- **Data for review**
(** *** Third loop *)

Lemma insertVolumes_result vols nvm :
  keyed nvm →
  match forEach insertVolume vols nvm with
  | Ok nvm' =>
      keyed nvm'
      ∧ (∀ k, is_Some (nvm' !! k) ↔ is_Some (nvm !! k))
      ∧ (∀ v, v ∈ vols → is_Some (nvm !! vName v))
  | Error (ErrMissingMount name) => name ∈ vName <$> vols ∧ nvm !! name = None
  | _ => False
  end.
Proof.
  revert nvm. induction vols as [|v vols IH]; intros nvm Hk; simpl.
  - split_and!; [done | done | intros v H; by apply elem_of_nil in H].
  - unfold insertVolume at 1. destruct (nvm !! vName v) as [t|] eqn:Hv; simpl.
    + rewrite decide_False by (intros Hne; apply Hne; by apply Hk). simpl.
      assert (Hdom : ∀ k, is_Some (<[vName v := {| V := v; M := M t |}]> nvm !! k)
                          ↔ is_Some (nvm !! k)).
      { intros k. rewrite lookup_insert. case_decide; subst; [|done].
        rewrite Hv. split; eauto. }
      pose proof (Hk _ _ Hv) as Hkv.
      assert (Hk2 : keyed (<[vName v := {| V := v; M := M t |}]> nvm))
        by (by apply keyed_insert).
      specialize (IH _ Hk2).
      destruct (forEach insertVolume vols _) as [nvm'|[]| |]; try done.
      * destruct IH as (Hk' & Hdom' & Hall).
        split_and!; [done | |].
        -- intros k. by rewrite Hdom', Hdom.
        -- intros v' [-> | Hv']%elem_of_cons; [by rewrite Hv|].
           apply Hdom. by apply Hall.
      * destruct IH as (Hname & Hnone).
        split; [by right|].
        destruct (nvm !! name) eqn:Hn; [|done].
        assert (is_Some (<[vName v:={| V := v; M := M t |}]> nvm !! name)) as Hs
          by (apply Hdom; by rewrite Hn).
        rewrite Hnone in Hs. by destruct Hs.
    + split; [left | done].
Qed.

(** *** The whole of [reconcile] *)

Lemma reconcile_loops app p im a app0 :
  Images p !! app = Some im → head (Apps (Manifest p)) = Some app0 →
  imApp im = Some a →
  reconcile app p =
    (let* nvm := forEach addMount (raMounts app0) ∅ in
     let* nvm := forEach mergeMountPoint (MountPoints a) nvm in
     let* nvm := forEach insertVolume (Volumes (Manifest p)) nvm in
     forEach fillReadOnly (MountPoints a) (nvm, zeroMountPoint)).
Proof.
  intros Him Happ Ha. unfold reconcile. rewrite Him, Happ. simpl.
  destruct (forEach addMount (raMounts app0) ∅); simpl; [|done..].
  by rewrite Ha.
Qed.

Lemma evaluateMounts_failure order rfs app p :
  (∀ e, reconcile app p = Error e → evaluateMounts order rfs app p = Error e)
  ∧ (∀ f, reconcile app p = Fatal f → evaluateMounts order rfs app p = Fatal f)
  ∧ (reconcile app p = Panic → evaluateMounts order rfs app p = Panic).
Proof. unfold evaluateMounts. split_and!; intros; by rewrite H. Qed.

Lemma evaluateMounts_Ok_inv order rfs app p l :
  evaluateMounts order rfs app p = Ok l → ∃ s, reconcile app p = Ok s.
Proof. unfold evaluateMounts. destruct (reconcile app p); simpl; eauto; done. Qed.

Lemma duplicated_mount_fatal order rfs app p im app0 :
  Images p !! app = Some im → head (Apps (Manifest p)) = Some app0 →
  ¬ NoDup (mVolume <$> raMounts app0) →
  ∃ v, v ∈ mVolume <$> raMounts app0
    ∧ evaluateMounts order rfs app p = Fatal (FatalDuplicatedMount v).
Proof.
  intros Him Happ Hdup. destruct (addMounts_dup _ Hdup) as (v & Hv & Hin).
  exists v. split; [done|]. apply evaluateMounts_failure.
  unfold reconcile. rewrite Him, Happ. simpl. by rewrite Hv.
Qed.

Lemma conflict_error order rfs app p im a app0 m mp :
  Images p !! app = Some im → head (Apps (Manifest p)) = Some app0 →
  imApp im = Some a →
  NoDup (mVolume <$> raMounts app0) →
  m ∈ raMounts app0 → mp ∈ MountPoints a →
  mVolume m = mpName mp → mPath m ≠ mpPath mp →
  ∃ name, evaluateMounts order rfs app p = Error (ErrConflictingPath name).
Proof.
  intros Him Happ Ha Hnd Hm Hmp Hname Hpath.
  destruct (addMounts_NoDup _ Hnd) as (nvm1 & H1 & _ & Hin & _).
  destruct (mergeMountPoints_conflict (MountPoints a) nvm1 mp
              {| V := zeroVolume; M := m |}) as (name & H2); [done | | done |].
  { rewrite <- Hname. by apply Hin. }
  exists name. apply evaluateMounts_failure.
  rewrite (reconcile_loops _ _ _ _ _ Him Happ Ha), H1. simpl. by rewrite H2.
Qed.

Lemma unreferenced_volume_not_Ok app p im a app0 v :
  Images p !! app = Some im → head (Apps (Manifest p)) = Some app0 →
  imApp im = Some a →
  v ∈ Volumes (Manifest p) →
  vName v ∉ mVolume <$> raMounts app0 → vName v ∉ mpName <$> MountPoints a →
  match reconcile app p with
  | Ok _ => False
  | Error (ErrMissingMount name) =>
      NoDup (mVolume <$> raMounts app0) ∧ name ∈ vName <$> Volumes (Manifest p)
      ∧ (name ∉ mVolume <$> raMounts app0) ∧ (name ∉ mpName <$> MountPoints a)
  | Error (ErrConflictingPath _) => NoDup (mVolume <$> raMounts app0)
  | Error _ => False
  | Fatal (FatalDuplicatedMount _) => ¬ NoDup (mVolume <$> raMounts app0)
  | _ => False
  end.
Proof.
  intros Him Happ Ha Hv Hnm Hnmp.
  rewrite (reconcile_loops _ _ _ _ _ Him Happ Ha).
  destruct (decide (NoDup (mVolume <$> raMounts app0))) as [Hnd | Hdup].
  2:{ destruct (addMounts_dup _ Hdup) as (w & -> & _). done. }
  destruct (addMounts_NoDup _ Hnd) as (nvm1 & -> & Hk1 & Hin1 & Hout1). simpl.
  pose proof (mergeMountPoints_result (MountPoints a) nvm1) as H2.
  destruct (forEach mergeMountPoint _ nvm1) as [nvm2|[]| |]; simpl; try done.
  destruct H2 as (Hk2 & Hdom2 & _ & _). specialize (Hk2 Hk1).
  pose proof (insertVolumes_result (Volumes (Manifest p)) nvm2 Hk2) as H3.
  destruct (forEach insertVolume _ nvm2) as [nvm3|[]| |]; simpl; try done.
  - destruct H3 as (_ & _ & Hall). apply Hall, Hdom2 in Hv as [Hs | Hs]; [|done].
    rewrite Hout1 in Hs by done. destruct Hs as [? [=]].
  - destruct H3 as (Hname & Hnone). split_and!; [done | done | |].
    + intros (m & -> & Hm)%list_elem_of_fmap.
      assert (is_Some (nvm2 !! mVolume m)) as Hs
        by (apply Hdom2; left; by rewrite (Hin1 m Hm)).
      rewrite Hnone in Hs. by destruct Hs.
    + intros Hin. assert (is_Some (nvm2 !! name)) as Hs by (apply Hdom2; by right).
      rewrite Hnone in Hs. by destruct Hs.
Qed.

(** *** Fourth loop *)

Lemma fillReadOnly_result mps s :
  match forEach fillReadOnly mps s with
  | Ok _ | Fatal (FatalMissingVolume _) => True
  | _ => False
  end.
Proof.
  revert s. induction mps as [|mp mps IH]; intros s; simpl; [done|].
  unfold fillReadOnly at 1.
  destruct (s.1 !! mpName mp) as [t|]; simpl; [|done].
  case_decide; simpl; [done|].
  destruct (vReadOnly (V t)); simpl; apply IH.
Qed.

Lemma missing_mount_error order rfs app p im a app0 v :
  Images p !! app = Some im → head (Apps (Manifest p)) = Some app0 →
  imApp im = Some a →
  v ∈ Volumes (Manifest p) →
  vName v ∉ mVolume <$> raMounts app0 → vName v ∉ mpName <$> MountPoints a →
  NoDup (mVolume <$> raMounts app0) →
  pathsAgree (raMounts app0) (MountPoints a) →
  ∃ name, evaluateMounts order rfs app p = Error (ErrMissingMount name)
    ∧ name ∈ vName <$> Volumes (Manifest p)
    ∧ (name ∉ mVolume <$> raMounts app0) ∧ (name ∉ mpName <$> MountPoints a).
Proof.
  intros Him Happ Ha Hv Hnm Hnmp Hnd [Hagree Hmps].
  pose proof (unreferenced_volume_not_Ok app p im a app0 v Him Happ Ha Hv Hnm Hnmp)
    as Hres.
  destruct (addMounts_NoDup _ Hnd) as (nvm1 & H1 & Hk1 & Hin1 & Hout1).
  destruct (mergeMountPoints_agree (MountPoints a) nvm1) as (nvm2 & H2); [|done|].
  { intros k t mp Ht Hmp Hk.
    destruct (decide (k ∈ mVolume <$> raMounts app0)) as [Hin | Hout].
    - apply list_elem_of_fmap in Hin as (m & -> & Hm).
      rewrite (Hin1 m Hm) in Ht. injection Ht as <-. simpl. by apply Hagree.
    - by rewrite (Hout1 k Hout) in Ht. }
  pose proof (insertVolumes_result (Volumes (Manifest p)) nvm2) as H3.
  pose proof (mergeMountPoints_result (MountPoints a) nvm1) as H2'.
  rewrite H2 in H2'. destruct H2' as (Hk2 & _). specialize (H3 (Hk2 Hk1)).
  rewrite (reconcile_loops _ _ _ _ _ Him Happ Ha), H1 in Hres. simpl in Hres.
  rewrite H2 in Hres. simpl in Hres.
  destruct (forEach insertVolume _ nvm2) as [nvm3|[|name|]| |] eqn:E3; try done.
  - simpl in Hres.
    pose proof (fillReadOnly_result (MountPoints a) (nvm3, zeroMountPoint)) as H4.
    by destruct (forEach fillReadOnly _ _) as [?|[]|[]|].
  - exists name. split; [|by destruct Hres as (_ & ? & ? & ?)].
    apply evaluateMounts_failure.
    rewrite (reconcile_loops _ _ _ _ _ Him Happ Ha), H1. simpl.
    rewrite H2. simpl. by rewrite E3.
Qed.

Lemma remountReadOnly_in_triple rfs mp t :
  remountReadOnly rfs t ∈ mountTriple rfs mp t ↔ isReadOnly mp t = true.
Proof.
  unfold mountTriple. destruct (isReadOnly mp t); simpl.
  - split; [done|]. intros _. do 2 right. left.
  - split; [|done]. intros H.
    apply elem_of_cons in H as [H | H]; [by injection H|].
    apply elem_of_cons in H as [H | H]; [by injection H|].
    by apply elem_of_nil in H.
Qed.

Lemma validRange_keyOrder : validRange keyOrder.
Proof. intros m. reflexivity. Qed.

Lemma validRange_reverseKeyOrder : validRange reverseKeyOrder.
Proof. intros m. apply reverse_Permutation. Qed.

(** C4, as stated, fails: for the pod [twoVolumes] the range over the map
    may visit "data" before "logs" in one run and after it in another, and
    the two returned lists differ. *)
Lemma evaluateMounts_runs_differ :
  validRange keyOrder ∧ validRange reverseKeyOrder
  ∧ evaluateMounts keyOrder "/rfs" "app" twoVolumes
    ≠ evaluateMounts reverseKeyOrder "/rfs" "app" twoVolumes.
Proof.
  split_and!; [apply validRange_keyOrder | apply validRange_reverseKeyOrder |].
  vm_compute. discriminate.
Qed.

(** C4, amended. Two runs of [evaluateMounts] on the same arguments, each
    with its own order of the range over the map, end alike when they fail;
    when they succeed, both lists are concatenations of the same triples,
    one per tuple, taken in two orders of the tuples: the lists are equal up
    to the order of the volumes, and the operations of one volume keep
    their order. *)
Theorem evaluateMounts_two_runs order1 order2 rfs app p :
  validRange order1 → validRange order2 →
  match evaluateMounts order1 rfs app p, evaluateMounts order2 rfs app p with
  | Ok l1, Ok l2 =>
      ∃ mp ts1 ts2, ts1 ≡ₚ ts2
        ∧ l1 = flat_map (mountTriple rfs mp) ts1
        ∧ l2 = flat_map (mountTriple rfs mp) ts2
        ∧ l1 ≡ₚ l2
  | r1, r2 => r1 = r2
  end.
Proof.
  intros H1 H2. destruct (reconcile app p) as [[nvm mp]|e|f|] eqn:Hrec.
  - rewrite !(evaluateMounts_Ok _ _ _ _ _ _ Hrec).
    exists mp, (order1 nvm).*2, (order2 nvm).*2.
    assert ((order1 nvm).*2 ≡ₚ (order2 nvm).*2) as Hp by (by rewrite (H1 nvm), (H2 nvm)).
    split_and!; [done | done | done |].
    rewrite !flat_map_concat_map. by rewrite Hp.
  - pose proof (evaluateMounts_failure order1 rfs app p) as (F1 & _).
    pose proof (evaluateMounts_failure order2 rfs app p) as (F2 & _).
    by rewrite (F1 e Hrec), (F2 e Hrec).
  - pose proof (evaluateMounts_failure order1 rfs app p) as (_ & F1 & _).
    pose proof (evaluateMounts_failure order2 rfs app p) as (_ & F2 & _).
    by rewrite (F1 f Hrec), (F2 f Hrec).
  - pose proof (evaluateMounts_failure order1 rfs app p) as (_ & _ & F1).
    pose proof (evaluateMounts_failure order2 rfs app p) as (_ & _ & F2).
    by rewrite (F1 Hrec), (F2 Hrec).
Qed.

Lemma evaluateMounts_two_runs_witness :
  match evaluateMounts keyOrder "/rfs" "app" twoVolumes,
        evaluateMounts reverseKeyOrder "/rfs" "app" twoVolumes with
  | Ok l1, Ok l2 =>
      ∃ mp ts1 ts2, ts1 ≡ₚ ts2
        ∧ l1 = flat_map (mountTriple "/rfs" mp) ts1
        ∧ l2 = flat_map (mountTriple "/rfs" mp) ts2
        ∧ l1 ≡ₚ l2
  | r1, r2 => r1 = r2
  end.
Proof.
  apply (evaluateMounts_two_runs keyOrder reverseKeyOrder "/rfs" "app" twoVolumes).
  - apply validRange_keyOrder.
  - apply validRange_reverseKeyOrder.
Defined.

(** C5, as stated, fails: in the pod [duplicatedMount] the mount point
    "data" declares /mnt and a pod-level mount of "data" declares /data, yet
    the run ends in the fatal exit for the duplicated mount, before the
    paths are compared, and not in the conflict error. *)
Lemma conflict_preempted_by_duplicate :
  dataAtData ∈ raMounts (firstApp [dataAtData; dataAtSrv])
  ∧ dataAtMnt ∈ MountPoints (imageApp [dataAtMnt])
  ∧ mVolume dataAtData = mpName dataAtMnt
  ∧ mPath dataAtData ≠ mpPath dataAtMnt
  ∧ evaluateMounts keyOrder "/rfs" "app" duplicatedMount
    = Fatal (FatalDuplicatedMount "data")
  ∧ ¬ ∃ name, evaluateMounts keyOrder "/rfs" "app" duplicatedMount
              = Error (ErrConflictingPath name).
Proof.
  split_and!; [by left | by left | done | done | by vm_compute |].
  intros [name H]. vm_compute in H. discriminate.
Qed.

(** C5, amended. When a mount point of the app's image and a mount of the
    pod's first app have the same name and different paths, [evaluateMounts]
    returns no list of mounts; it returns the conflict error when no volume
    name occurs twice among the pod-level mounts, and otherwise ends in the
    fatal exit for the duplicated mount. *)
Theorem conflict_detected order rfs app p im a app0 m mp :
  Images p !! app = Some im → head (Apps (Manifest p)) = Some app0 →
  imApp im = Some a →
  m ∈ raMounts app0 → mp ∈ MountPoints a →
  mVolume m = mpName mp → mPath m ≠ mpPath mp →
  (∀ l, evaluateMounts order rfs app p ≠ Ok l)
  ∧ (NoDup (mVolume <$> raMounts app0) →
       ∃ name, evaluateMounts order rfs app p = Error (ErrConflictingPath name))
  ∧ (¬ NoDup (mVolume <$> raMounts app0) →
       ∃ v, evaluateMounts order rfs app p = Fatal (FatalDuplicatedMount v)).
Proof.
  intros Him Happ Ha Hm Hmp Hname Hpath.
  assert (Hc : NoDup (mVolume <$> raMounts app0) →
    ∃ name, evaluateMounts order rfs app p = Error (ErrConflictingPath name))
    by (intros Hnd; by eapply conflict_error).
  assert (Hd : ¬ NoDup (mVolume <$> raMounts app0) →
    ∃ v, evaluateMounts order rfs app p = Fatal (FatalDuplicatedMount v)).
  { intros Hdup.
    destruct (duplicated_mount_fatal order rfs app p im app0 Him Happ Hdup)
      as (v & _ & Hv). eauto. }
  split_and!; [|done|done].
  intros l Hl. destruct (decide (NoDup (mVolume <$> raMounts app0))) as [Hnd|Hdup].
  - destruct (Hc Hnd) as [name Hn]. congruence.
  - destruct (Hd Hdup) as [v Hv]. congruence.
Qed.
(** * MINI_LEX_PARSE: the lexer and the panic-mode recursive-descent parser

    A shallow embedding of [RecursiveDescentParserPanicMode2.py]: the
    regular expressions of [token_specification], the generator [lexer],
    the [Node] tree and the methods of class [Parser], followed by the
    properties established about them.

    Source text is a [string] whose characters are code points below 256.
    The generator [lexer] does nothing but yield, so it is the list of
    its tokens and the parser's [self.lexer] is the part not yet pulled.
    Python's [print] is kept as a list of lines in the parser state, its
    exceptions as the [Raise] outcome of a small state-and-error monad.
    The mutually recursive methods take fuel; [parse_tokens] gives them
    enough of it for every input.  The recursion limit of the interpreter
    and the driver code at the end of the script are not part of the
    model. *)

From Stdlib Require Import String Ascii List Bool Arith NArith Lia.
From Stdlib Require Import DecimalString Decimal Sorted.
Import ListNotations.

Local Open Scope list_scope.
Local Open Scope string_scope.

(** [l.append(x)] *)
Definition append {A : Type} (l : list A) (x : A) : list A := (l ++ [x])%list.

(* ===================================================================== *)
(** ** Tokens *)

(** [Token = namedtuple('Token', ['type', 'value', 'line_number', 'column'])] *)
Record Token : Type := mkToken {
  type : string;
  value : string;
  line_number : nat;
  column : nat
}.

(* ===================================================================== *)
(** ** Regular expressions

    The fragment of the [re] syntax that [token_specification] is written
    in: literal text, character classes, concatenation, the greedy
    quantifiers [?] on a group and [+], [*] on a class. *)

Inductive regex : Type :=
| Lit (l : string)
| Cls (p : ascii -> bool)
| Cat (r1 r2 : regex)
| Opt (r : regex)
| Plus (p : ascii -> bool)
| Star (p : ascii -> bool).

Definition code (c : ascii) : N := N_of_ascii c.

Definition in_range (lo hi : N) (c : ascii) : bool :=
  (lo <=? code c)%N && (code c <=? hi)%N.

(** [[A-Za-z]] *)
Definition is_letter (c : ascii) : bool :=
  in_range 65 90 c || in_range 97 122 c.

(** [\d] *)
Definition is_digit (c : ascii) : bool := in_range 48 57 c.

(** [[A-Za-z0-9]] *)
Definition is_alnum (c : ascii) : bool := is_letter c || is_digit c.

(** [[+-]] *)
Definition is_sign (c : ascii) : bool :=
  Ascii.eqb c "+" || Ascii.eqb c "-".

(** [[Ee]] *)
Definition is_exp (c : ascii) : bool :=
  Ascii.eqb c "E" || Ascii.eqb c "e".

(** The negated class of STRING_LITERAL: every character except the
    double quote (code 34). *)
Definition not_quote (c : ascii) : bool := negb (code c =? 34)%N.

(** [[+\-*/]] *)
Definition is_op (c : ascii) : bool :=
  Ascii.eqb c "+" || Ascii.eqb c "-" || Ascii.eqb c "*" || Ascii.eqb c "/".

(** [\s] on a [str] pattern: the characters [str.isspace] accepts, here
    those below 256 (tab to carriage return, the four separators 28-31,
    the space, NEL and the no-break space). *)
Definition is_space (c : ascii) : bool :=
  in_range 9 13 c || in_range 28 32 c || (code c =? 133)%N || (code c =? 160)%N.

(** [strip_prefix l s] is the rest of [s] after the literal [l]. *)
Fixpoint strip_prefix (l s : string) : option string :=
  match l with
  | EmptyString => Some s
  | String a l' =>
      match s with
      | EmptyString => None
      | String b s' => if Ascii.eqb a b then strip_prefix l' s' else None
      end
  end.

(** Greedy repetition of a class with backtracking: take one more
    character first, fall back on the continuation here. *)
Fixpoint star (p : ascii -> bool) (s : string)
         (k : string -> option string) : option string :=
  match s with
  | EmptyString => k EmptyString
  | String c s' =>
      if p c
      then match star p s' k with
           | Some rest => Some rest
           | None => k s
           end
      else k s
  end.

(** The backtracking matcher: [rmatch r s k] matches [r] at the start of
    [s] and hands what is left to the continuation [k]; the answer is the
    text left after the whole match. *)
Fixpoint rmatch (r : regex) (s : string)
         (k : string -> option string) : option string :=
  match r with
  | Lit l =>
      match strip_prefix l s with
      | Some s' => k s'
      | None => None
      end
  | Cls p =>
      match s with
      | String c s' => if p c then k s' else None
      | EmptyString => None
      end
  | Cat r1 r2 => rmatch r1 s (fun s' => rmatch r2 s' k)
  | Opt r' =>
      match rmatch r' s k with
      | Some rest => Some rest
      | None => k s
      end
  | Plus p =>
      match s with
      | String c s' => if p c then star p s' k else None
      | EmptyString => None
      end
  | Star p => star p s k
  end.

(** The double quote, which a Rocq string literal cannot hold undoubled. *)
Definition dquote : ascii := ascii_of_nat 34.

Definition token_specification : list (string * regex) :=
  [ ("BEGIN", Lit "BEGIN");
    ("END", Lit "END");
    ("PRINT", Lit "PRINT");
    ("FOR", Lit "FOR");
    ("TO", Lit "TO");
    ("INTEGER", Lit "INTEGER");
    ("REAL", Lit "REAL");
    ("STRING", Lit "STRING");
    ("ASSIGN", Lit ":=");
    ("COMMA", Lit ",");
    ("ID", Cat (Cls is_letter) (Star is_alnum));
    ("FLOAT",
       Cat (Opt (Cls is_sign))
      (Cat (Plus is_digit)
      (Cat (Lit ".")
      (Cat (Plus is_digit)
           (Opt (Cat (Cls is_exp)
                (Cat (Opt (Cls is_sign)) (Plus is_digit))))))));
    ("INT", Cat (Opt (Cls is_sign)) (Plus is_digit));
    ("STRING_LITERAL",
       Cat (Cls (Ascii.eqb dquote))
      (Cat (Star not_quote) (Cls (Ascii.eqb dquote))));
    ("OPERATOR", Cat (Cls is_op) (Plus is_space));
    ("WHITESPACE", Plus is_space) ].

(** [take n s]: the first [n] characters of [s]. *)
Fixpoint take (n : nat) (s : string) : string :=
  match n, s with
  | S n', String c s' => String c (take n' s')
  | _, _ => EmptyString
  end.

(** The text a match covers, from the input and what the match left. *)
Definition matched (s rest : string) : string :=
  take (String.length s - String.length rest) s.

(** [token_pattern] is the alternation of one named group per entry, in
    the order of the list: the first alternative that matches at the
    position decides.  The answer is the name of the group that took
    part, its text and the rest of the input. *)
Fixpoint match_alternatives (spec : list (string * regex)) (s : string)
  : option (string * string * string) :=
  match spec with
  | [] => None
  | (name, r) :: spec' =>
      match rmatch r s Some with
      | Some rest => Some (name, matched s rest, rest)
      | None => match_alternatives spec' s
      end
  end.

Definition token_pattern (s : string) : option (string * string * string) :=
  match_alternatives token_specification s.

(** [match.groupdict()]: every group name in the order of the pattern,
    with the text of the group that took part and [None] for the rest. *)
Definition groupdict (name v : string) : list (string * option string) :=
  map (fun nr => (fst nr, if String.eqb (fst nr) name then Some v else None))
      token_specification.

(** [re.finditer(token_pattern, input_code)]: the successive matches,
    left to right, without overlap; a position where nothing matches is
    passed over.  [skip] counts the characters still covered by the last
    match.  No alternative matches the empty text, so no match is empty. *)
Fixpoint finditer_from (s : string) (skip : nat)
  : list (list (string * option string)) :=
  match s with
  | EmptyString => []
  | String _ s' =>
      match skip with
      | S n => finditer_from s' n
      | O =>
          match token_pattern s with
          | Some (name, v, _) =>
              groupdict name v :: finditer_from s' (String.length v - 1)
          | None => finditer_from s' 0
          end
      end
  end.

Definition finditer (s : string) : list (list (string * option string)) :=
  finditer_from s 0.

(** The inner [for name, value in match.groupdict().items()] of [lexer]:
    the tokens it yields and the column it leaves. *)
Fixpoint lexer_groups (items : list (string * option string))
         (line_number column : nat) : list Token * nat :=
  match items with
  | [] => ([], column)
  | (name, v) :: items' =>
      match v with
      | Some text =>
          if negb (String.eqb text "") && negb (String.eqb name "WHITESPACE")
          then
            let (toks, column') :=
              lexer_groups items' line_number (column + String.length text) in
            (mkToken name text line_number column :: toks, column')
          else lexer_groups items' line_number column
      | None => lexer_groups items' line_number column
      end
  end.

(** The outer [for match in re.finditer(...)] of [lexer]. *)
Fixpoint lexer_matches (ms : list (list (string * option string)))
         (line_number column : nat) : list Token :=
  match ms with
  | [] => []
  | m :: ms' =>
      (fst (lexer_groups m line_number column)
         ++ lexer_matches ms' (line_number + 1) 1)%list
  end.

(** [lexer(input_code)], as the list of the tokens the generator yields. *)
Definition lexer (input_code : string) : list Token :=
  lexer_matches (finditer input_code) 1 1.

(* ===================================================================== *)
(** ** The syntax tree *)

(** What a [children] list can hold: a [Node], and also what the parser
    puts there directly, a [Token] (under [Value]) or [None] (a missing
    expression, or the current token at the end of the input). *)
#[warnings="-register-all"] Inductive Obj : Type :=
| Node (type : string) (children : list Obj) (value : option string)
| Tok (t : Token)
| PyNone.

- **Exercise description**
Find all lines in the records that hold the word "fails". Copy them.

- **Solved problem**
(** C4, as stated, fails: for the pod [twoVolumes] the range over the map
(** C5, as stated, fails: in the pod [duplicatedMount] the mount point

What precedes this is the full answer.